Let’s take a step back. The British working class lost all its arguments and struggles in the 1980s. Having seen its unions dismantled, its pay and conditions compromised, its economic base withered and outsourced, the dignity of its labour destroyed, its men of craft and industry ending their careers in call centres, the working class retreated into self-pity and conspiracy. The National Government can drive through its radical monetarist programme with confidence. European governments with similar policies have faced strikes and riots, but in Britain the resistance has been led by middle and upper class students and liberal-creatives, rather than the working class which arguably has a lot more to lose. Yet the working class is unlikely to hold a demo or a riot on the scale we saw in the 1980s, and if they did it would be about Winterval.

And yet politicians still wanted working class votes. Tory candidates have long been associated with nasty political manipulation in the ‘if you want a nigger for a neighbour’ line, but there are canny opportunists in the Labour Party – Liam Byrne, Phil Woolas – who have built successful careers by campaigning on working class G-spot issues like immigration. From the ruins of the British working class emerged a disaffected hardcore obsessed with a few key policy issues – migration, crime, welfare – and guided by a narrative of Great Decline that says that Britain is run by a politically correct elite determined to reward the lazy and destroy everything that made our country great. These are the ANTIs Bethell supports.

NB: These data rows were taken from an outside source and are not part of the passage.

(* ===== verification/ClientDelivery.v ===== *)
(** * Blocks reach the callers that wait for them

    A caller of [get_blocks] that is not abandoned gets every block that arrives after
    its request was read, whatever the client, its sessions and its peers do in the
    meantime. *)

From stdpp Require Import prelude gmap fin_maps.
From Stdlib Require Import ZArith Lia.
From S2P Require Import Prelude Cids Message Wantlist MessageQueue MessageQueueFacts MessageQueueRun.
From S2P Require Import PeerWants PeerWantsFacts PeerManager PeerManagerFacts ClientTrackers ClientTrackersFacts.
From S2P Require Import Managers WantSender WantSenderFacts Session Client ClientFacts.
Local Open Scope Z_scope.

Section delivery.
Context `{Multiformats} `{HashOrder}.
Variable draw : nat → Z → Z → bool.

(** ** Callers that wait *)

(** Whether the session still waits for a block once it has read the operations
    [ops]: wants make it wait, received blocks end it. *)
Definition wait_op (k : Cid) (b : bool) (op : Op) : bool :=
  match op with
  | OpWant ks => if decide (k ∈ ks) then true else b
  | OpReceive ks => if decide (k ∈ ks) then false else b
  | _ => b
  end.
Definition waits (k : Cid) (b : bool) (ops : list Op) : bool := foldl (wait_op k) b ops.
#[local] Arguments waits : simpl never.

Definition interested (sim : Interests) (id : Z) (k : Cid) : bool := bool_decide (interest_of sim id k = Some true).

Lemma waits_mono k (b b' : bool) ops : (b = true → b' = true) → waits k b ops = true → waits k b' ops = true.
Proof.
  unfold waits. revert b b'. induction ops as [|op ops IH]; intros b b' Hb; cbn [foldl]; [done|]. apply IH.
  destruct op; cbn; try done; by case_decide.
Qed.

Lemma waits_app k b ops ops' : waits k b (ops ++ ops') = waits k (waits k b ops) ops'.
Proof. apply foldl_app. Qed.

Lemma waits_snoc k b ops op : waits k b (ops ++ [op]) = wait_op k (waits k b ops) op.
Proof. apply waits_app. Qed.

Lemma waits_same k b ops :
  (∀ ks, OpWant ks ∈ ops → k ∉ ks) → (∀ ks, OpReceive ks ∈ ops → k ∉ ks) → waits k b ops = b.
Proof.
  intros Hw Hr. unfold waits. induction ops as [|op ops IH] using rev_ind; [done|]. rewrite foldl_app. cbn.
  rewrite IH; [|intros ks Hin; apply Hw, elem_of_app; by left|intros ks Hin; apply Hr, elem_of_app; by left].
  destruct op as [ks|ks|ks|ks|ks|u]; cbn; try done; rewrite decide_False; try done;
    [apply Hr|apply Hw]; apply elem_of_app; right; by left.
Qed.

(** Without wants that are still to be read, the session is interested now. *)
Lemma waits_now k b ops : (∀ ks, OpWant ks ∈ ops → k ∉ ks) → waits k b ops = true → b = true.
Proof.
  unfold waits. revert b. induction ops as [|op ops IH]; intros b Hw; cbn [foldl]; [done|].
  intros Hb. apply IH in Hb; [|intros ks Hin; apply Hw; by right].
  destruct op as [ks|ks|ks|ks|ks|u]; cbn in Hb; try done; case_decide as Hk; try done.
  exfalso. by apply (Hw ks); [left|].
Qed.

(** Nobody gives up: no cancels are on their way. *)
Record no_cancel (s : Session) : Prop := {
  nc_ops ks : OpCancel ks ∉ se_incoming s;
  nc_changes ks : ChangeCancel ks ∉ ls_changes (se_sender s)
}.

Lemma no_cancel_push s op : no_cancel s → (∀ ks, op ≠ OpCancel ks) → no_cancel (se_push op s).
Proof.
  intros [Ho Hc] Hop. split; [|done]. intros ks. cbn. rewrite elem_of_app, list_elem_of_singleton.
  intros [?|?]; [by eapply Ho|by eapply Hop].
Qed.

Lemma no_cancel_change s ch : no_cancel s → (∀ ks, ch ≠ ChangeCancel ks) → no_cancel (sender_add_change ch s).
Proof.
  intros [Ho Hc] Hop. split; [done|]. intros ks. cbn. rewrite elem_of_app, list_elem_of_singleton.
  intros [?|?]; [by eapply Hc|by eapply Hop].
Qed.

Lemma no_cancel_ext s s' :
  se_incoming s' = se_incoming s → se_sender s' = se_sender s → no_cancel s → no_cancel s'.
Proof. intros E1 E2 [Ho Hc]. split; by rewrite ?E1, ?E2. Qed.

Lemma se_broadcast_frame now o s mg :
  let r := se_broadcast now o s mg in
  se_incoming r.1 = se_incoming s ∧ se_sender r.1 = se_sender s ∧ mg_sim r.2 = mg_sim mg.
Proof.
  unfold se_broadcast. destruct (match o with Some _ => _ | None => _ end) as [w l]. cbn [fst snd].
  split_and!; [| |by case_decide].
  - destruct (hs_iter l); [by case_match|]. destruct (se_consecutive_ticks _ =? 0); by case_match.
  - destruct (hs_iter l); [by case_match|]. destruct (se_consecutive_ticks _ =? 0); by case_match.
Qed.

Lemma interested_eq sim sim' id k :
  interest_of sim' id k = interest_of sim id k → interested sim' id k = interested sim id k.
Proof. intros E. unfold interested. by rewrite E. Qed.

If the ANTIs were content to preserve their nationalism and social traditionalism in the quiet dignified way that is the mark of British patriotism we wouldn’t have a problem. But they won’t leave you alone. They campaign, they protest, they bombard public sector offices and newspaper comment boards. They claim to be patriots but display no sign of the traditional virtues – making the best of what you have, not complaining about one’s lot, bearing problems with a stiff upper lip – that are supposed to be integral to the British character. Read a thread on any national or regional paper and you will find that the discussion degenerates into the politically correct conspiracy narrative almost regardless of the subject. The papers, knowing their audience, defer to its prejudices and deliver a neverending conga line of mad stories along the lines of ‘Latvian squats in Kensington mansion’ that are seemingly written and printed with the specific aim of making its readers angrier and angrier. As Nick Cohen said: in Britain hate sells better than sex.

Bethell is right to say that the 1990s and 2000s saw ‘unprecedented levels of internal and external immigration’. What he doesn’t say is that the mass social unrest this was supposed to cause has not happened. There have been flare ups in Greater Manchester and Yorkshire but, on the whole, the river has not foamed with blood and people get along better than conservatives think. I’ve lived my adult life mainly in cities that have seen high levels of immigration. In my experience, people may hate immigration in general – but if they know a migrant he’s okay. I’ll always remember the night in a Salford pub when a bunch of us regulars, working class and bourgeoisie, defended a couple of Muslim immigrants who were being racially abused by a solitary drinker in an England shirt. The ANTIs are a minority here.

For twenty years we have been trying to accommodate the man in the England shirt. Time and again Bethell’s focus groups tell him that they want mainstream parties to be harder on crime, immigration and welfare. And yet the antis already have the government for which they yearn. For twenty years we have elected politician after politician who has promised to crack down on criminals and migrants and benefit fraudsters. And these machine politicians have delivered – they have drafted new offences and mandatory sentencing guidelines, ploughed money into police recruitment, created a welfare system that puts cancer patients on Flexible New Deal courses and an immigration system that measures its success by the number of people it deports. People get the government they want and the government they deserve.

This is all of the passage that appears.